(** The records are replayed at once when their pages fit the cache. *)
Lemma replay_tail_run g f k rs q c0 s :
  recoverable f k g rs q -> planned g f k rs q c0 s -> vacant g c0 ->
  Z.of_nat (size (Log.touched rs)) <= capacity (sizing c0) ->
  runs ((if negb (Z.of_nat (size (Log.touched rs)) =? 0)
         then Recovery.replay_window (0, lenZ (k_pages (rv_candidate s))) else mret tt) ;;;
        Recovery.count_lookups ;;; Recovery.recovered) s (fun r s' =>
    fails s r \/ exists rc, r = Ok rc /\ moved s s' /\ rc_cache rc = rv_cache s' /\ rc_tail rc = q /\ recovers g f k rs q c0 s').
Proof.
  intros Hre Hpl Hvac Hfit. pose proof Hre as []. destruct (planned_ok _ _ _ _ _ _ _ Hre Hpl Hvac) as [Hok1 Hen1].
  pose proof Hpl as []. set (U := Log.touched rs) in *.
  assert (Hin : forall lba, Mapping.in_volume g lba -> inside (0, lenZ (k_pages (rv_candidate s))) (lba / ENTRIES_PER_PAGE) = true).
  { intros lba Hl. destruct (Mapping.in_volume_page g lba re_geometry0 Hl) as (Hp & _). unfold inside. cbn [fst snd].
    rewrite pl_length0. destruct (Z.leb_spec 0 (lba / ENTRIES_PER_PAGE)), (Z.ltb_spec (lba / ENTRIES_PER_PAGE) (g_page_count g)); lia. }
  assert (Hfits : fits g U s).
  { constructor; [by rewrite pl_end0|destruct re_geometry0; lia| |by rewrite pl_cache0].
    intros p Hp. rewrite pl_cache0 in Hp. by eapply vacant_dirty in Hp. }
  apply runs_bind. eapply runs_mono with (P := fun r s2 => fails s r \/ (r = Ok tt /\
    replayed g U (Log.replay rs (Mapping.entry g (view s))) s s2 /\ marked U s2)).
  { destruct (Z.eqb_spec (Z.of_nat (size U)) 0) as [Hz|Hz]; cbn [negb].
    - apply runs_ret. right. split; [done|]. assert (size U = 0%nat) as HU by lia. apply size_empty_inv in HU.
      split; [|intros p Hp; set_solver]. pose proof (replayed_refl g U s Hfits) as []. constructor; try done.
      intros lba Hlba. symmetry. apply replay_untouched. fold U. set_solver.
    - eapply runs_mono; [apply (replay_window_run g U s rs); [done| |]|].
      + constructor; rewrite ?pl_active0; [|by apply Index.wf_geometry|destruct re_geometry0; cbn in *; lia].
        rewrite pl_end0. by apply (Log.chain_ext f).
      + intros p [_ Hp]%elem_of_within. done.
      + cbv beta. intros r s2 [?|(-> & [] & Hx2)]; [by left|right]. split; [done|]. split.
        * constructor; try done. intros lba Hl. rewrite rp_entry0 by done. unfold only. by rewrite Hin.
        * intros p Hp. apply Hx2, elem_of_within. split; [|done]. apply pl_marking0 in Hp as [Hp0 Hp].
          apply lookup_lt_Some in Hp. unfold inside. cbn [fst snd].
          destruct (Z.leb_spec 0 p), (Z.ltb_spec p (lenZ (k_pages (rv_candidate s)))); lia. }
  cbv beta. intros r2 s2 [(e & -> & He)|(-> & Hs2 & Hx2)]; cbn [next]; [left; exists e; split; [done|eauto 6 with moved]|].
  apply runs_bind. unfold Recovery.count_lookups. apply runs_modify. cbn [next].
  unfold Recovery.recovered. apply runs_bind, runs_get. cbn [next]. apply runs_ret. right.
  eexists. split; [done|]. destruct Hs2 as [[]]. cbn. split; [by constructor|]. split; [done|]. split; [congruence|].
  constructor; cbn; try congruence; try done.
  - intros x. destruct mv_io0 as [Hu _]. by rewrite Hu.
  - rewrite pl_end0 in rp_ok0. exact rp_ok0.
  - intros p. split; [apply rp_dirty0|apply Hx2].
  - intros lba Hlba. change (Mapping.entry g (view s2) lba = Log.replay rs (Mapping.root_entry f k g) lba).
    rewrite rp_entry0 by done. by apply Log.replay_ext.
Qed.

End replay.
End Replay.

* * *

▶ [Problem statement]: Type out again, exactly as written, the lines from the beginning of the material through the one containing "Recovery.count_lookups ;;; Recovery.recovered)".

▶ [Answer for the task]:
(** The records are replayed at once when their pages fit the cache. *)
Lemma replay_tail_run g f k rs q c0 s :
  recoverable f k g rs q -> planned g f k rs q c0 s -> vacant g c0 ->
  Z.of_nat (size (Log.touched rs)) <= capacity (sizing c0) ->
  runs ((if negb (Z.of_nat (size (Log.touched rs)) =? 0)
         then Recovery.replay_window (0, lenZ (k_pages (rv_candidate s))) else mret tt) ;;;
        Recovery.count_lookups ;;; Recovery.recovered) s (fun r s' =>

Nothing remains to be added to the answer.